*** Opening of Study material ***
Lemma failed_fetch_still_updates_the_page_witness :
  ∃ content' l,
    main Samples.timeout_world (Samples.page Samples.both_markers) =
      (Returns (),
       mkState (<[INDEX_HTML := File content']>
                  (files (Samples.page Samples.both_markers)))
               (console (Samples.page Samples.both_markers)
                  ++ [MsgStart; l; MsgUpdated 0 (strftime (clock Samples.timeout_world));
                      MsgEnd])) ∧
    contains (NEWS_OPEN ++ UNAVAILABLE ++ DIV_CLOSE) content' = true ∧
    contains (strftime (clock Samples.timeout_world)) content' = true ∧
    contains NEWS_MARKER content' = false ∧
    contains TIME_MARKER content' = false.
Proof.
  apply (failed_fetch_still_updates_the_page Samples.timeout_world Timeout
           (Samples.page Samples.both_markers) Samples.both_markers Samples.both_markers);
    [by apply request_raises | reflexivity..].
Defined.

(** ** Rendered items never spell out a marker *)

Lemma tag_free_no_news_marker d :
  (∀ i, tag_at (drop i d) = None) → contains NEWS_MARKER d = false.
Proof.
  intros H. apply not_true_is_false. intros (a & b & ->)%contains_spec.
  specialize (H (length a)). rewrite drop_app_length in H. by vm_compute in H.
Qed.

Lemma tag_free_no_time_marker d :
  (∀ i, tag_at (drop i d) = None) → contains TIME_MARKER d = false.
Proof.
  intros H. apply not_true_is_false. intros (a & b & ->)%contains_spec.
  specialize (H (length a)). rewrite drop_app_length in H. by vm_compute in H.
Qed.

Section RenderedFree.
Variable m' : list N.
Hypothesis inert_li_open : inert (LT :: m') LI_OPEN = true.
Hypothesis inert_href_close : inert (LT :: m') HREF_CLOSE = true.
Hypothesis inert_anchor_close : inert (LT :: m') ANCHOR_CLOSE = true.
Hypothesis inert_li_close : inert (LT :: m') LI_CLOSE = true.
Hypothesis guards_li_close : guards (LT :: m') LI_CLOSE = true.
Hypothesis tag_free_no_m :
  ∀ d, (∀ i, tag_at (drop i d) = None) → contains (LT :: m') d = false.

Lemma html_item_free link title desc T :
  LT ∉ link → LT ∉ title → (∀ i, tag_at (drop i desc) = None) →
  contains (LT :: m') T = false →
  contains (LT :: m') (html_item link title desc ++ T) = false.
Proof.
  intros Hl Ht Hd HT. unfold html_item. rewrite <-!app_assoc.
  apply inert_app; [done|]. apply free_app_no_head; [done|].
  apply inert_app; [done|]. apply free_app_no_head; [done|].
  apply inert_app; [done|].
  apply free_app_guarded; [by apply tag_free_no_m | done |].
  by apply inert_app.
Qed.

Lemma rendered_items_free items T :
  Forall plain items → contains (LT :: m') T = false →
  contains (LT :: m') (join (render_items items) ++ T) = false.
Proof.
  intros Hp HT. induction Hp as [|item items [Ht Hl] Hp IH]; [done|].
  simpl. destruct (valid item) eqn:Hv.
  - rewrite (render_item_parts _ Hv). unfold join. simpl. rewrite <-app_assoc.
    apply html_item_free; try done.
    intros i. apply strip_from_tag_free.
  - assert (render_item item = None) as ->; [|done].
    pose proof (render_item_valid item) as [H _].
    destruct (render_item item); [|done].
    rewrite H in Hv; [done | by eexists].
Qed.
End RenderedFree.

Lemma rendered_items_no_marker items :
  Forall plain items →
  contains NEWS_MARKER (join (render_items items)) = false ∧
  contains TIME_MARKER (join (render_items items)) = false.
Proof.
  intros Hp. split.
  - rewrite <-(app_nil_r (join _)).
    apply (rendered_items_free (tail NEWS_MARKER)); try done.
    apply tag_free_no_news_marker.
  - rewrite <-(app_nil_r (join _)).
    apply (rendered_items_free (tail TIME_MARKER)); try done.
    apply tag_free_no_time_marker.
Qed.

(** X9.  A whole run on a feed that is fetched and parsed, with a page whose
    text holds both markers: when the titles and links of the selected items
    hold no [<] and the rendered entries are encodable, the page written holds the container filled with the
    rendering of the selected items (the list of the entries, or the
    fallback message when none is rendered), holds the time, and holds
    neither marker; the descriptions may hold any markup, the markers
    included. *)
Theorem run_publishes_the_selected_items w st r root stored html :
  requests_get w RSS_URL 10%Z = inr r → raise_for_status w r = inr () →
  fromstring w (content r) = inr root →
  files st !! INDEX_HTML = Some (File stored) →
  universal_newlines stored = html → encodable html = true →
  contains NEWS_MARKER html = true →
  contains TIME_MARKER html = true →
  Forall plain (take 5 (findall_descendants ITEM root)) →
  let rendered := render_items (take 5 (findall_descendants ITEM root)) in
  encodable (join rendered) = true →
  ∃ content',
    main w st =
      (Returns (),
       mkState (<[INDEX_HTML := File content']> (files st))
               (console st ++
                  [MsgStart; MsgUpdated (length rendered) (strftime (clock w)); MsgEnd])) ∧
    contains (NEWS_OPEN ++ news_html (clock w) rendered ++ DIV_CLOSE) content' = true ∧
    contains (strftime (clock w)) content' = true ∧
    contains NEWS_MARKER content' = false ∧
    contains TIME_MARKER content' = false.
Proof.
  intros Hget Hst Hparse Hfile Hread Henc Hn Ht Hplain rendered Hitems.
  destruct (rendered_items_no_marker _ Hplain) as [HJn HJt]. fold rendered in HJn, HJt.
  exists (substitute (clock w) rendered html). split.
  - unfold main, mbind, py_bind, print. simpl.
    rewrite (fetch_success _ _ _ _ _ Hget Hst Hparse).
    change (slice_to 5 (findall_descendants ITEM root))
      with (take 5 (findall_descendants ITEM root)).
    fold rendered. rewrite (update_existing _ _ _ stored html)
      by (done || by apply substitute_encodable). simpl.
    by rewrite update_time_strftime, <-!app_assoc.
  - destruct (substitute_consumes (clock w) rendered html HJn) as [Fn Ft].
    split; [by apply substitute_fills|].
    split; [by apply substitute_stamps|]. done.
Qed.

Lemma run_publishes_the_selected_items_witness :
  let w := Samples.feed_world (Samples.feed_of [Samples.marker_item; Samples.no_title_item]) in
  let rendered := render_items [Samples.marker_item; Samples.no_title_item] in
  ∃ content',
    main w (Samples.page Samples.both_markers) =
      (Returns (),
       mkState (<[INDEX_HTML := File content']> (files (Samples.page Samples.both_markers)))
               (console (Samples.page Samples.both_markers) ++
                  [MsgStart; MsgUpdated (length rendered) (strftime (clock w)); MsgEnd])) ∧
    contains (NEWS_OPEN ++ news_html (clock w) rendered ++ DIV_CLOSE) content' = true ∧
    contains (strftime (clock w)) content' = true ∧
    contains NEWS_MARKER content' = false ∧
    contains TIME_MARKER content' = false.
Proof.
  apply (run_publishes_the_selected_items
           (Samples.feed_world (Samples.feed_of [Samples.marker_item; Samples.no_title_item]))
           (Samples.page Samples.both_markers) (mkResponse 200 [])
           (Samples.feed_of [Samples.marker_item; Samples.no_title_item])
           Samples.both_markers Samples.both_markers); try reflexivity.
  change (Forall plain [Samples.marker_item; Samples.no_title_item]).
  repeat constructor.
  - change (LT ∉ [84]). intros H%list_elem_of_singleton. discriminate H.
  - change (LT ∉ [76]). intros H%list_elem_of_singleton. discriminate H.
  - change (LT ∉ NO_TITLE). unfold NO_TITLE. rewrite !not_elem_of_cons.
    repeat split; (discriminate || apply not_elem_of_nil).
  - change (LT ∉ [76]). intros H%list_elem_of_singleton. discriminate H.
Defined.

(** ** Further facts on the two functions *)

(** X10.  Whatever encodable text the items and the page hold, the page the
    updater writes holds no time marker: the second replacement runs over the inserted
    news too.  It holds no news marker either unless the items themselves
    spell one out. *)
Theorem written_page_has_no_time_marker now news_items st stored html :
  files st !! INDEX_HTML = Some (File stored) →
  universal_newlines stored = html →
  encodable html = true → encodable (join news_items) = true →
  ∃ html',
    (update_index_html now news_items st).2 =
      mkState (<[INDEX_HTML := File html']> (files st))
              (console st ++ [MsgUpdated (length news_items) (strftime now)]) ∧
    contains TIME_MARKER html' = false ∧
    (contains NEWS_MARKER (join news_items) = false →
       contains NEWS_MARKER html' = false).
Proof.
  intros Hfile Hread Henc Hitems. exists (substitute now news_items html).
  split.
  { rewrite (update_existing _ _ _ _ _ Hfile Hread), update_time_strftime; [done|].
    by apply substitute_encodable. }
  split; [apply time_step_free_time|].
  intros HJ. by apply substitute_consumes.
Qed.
*** Close of Study material ***
*** Opening of Study material ***
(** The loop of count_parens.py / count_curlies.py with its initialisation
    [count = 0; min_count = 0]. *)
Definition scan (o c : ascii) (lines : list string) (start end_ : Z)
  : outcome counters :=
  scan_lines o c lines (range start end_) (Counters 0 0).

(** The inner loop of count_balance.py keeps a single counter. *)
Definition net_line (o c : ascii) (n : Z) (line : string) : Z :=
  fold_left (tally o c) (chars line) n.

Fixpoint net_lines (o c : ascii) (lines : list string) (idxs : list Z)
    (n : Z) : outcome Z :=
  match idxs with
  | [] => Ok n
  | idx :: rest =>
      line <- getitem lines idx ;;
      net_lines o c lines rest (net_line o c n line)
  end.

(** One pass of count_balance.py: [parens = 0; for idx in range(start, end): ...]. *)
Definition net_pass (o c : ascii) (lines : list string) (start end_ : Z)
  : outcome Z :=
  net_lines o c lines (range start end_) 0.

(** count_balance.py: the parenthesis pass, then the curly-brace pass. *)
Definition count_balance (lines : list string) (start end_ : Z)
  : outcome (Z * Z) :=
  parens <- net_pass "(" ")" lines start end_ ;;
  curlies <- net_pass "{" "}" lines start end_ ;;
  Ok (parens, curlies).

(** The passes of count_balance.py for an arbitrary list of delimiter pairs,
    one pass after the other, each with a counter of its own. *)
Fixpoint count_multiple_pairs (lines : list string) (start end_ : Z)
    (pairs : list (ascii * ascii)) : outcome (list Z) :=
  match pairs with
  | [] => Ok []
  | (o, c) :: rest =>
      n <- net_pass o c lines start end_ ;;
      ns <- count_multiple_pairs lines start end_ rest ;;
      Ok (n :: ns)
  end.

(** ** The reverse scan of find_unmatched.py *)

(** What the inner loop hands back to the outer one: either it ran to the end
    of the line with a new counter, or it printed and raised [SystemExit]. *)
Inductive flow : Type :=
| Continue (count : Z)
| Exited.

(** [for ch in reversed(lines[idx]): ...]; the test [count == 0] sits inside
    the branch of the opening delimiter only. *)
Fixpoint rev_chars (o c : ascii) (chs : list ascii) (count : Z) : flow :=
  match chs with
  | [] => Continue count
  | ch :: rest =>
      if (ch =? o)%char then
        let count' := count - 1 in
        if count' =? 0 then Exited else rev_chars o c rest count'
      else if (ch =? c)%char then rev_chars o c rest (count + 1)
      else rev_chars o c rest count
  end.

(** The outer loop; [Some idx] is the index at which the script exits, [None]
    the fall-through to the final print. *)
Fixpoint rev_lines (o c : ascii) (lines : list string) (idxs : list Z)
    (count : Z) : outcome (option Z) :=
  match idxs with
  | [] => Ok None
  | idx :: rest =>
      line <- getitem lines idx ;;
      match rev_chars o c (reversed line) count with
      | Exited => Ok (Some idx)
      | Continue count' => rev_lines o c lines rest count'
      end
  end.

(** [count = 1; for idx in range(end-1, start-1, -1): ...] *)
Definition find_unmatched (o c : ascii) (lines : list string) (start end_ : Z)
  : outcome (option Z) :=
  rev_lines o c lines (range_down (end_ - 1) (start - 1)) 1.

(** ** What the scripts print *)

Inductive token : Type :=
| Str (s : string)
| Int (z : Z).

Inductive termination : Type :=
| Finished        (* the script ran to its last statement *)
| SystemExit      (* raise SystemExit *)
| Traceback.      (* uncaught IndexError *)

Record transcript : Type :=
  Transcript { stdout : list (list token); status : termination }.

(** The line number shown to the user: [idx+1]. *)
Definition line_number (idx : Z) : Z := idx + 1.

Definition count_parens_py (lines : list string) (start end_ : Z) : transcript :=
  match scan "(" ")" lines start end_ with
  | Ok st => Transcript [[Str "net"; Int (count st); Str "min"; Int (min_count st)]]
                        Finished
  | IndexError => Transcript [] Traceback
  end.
*** Close of Study material ***
> **Task to carry out**
How many lines in the records above contain the word "Definition"? Answer with the number alone.

> **Answer below**
7